(** ** Semantics *)

Definition step_pub {X} (e : pubE X) : pstate -> X -> pstate -> Prop :=
  match e with
  | PoolMuLock => fun s _ s' => readers s = O /\ writer s = false /\ s' = with_lock s O true
  | PoolMuUnlock => fun s _ s' => writer s = true /\ s' = with_lock s (readers s) false
  | PoolMuRLock => fun s _ s' => writer s = false /\ s' = with_lock s (Datatypes.S (readers s)) false
  | PoolMuRUnlock => fun s _ s' =>
      exists r, readers s = Datatypes.S r /\ s' = with_lock s r (writer s)
  | LoadChannelPool => fun s pool s' => pool = current s /\ s' = s
  | StoreChannelPool pool => fun s _ s' => s' = with_current s (Some pool)
  | PoolMake size => fun s pool s' =>
      pools s !! pool = None /\ s' = with_pools s (insert pool (size, []))
  | PoolTrySend pool pch => fun s sent s' =>
      exists size l, pools s !! pool = Some (size, l) /\
        if (sent : bool) then
          Z.of_nat (length l) < size /\ s' = with_pools s (insert pool (size, l ++ [pch]))
        else size <= Z.of_nat (length l) /\ s' = s
  | PoolTryRecv pool => fun s pch s' =>
      exists size l, pools s !! pool = Some (size, l) /\
        match pch with
        | Some pch => exists rest, l = pch :: rest /\ s' = with_pools s (insert pool (size, rest))
        | None => l = [] /\ s' = s
        end
  | ResultChanMake => fun s rc s' => offers s !! rc = None /\ s' = with_offers s (insert rc None)
  | ResultOffer rc res => fun s _ s' =>
      offers s !! rc = Some None /\ s' = with_offers s (insert rc (Some (Pending res)))
  | ResultTaken rc done_ => fun s taken s' =>
      (if (taken : bool) then offers s !! rc = Some (Some Taken)
       else (done_ ∈ dones s) /\ exists res, offers s !! rc = Some (Some (Pending res))) /\
      s' = with_offers s (insert rc None)
  | ResultRecvOrTimer rc _ => fun s r s' =>
      match r with
      | Some res => offers s !! rc = Some (Some (Pending res)) /\
          s' = with_offers s (insert rc (Some Taken))
      | None => s' = s
      end
  | DoneClose done_ => fun s _ s' => s' = with_done s done_
  | _ => fun s _ s' => s' = s
  end.

Definition step_amqp {X} (e : amqpE X) : pstate -> X -> pstate -> Prop :=
  match e with
  | ConnChannel _ => fun s res s' =>
      match res with
      | Ok ch => (ch ∉ ever s) /\ s' = with_open s ({[ch]} ∪ open s) ({[ch]} ∪ ever s)
      | Err _ => s' = s
      end
  | ChClose ch => fun s _ s' => s' = with_open s (open s ∖ {[ch]}) (ever s)
  | ChIsClosed ch => fun s closed s' =>
      if (closed : bool) then s' = with_open s (open s ∖ {[ch]}) (ever s) else s' = s
  | _ => fun s _ s' => s' = s
  end.

Definition pub_sem : semantics publisherE pstate := fun X e =>
  match e with
  | inl1 (inl1 (inl1 (inl1 (inl1 e)))) => step_pub e
  | inl1 (inl1 (inl1 (inl1 (inr1 e)))) => step_amqp e
  | _ => fun s _ s' => s' = s
  end.

(** ** Channels: what a goroutine owns *)

Record chan_owns : Type := mkOwn {
  chans : gset channel;
  offer : option (nat * result channel)
}.

Definition no_chans : chan_owns := mkOwn ∅ None.
Definition gain (ch : channel) (g : chan_owns) : chan_owns := mkOwn ({[ch]} ∪ chans g) (offer g).
Definition lose (ch : channel) (g : chan_owns) : chan_owns := mkOwn (chans g ∖ {[ch]}) (offer g).
Definition lose_res (res : result channel) (g : chan_owns) : chan_owns :=
  match res with Ok ch => lose ch g | Err _ => g end.
Definition gain_res (res : result channel) (g : chan_owns) : chan_owns :=
  match res with Ok ch => gain ch g | Err _ => g end.

(** A result holds a channel that the goroutine does not have. *)
Definition newcomer (res : result channel) (g : chan_owns) : Prop :=
  match res with Ok ch => ch ∉ chans g | Err _ => True end.

(** The channel that an operation uses.  Enabling confirms runs in a goroutine of its own next
    to the goroutine that owns the channel, and only asks the broker. *)
Definition uses {X} (e : amqpE X) : option channel :=
  match e with
  | ChClose ch | ChQos ch _ _ _ | ChExchangeDeclare ch _ _ _ _ _ _ _ | ChQueueDeclare ch _ _ _ _ _ _
  | ChQueueBind ch _ _ _ _ _ | ChConsume ch _ _ _ _ _ _ _ | ChNotifyClose ch | ChNotifyReturn ch
  | ChPublish ch _ _ _ _ _ _ | ChPublishDeferred ch _ _ _ _ _ _ | ChIsClosed ch => Some ch
  | _ => None
  end.

Definition own_pub {X} (e : pubE X) (g : chan_owns) : (X -> chan_owns -> Prop) -> Prop :=
  match e with
  | PoolTrySend _ pch => fun Q =>
      pch_ch pch ∈ chans g /\ Q false g /\ Q true (lose (pch_ch pch) g)
  | PoolTryRecv _ => fun Q => Q None g /\
      forall pch, pch_ch pch ∉ chans g -> Q (Some pch) (gain (pch_ch pch) g)
  | ResultOffer rc res => fun Q =>
      offer g = None /\ (forall ch, res = Ok ch -> ch ∈ chans g) /\
      Q tt (mkOwn (chans (lose_res res g)) (Some (rc, res)))
  | ResultTaken rc _ => fun Q => exists res, offer g = Some (rc, res) /\
      Q true (mkOwn (chans g) None) /\
      (newcomer res g -> Q false (mkOwn (chans (gain_res res g)) None))
  | ResultRecvOrTimer _ _ => fun Q => Q None g /\
      forall res, newcomer res g -> Q (Some res) (gain_res res g)
  | _ => fun Q => forall x, Q x g
  end.

Definition own_amqp {X} (e : amqpE X) (g : chan_owns) : (X -> chan_owns -> Prop) -> Prop :=
  match e with
  | ConnChannel _ => fun Q => forall res, newcomer res g -> Q res (gain_res res g)
  | ChClose ch => fun Q => Q tt (lose ch g)
  | ChIsClosed ch => fun Q => Q false g /\ (Q true g \/ Q true (lose ch g))
  | _ => fun Q => forall x, Q x g
  end.

Definition chan_op (X : Type) (e : publisherE X) (g : chan_owns) (Q : X -> chan_owns -> Prop) : Prop :=
  match e with
  | inl1 (inl1 (inl1 (inl1 (inl1 e)))) => own_pub e g Q
  | inl1 (inl1 (inl1 (inl1 (inr1 e)))) =>
      (forall ch, uses e = Some ch -> ch ∈ chans g) /\ own_amqp e g Q
  | _ => forall x, Q x g
  end.

Lemma chan_op_mono X (e : publisherE X) g (Q Q' : X -> chan_owns -> Prop) :
  (forall x g', Q x g' -> Q' x g') -> chan_op X e g Q -> chan_op X e g Q'.
Proof.
  intros HQ. destruct e as [[[[[e|e]|e]|e]|e]|e]; simpl; [| |naive_solver..].
  - revert Q Q' HQ. destruct e; simpl; naive_solver.
  - intros [Hu H]. split; [exact Hu|]. revert H. revert Q Q' HQ. clear Hu. destruct e; simpl; naive_solver.
Qed.

Definition chan_logic : logic publisherE chan_owns := {|
  op := chan_op;
  op_mono := chan_op_mono;
  fork := fun g gp gc => gp = g /\ gc = no_chans;
  turn := fun _ => True;
  fin := fun g => chans g = ∅ /\ offer g = None
|}.

(** ** Places *)

Inductive place : Type :=
| WithThread (i : nat)
| InPool (n : nat)
| OnOffer (rc : nat).

Definition located (s : pstate) (gs : list chan_owns) (ch : channel) (pl : place) : Prop :=
  match pl with
  | WithThread i => exists g, gs !! i = Some g /\ ch ∈ chans g
  | InPool n => exists size l pch, pools s !! n = Some (size, l) /\ pch ∈ l /\ pch_ch pch = ch
  | OnOffer rc => offers s !! rc = Some (Some (Pending (Ok ch)))
  end.

(** Every open channel is at one place, and no channel is at two. *)
Record places (s : pstate) (gs : list chan_owns) : Prop := {
  one_place : forall ch pl pl', located s gs ch pl -> located s gs ch pl' -> pl = pl';
  some_place : forall ch, ch ∈ open s -> exists pl, located s gs ch pl;
  known : forall ch pl, located s gs ch pl -> ch ∈ ever s
}.

(** A pool holds a channel once, and no more than its capacity. *)
Definition pools_ok (s : pstate) : Prop :=
  forall n size l, pools s !! n = Some (size, l) ->
    NoDup (pch_ch <$> l) /\ (0 <= size -> Z.of_nat (length l) <= size).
--
What is required - After locating the line that contains "(readers s) false", please copy exactly every line from the start of the records through it, and nothing else.

Solution for this task -
(** ** Semantics *)

Definition step_pub {X} (e : pubE X) : pstate -> X -> pstate -> Prop :=
  match e with
  | PoolMuLock => fun s _ s' => readers s = O /\ writer s = false /\ s' = with_lock s O true
  | PoolMuUnlock => fun s _ s' => writer s = true /\ s' = with_lock s (readers s) false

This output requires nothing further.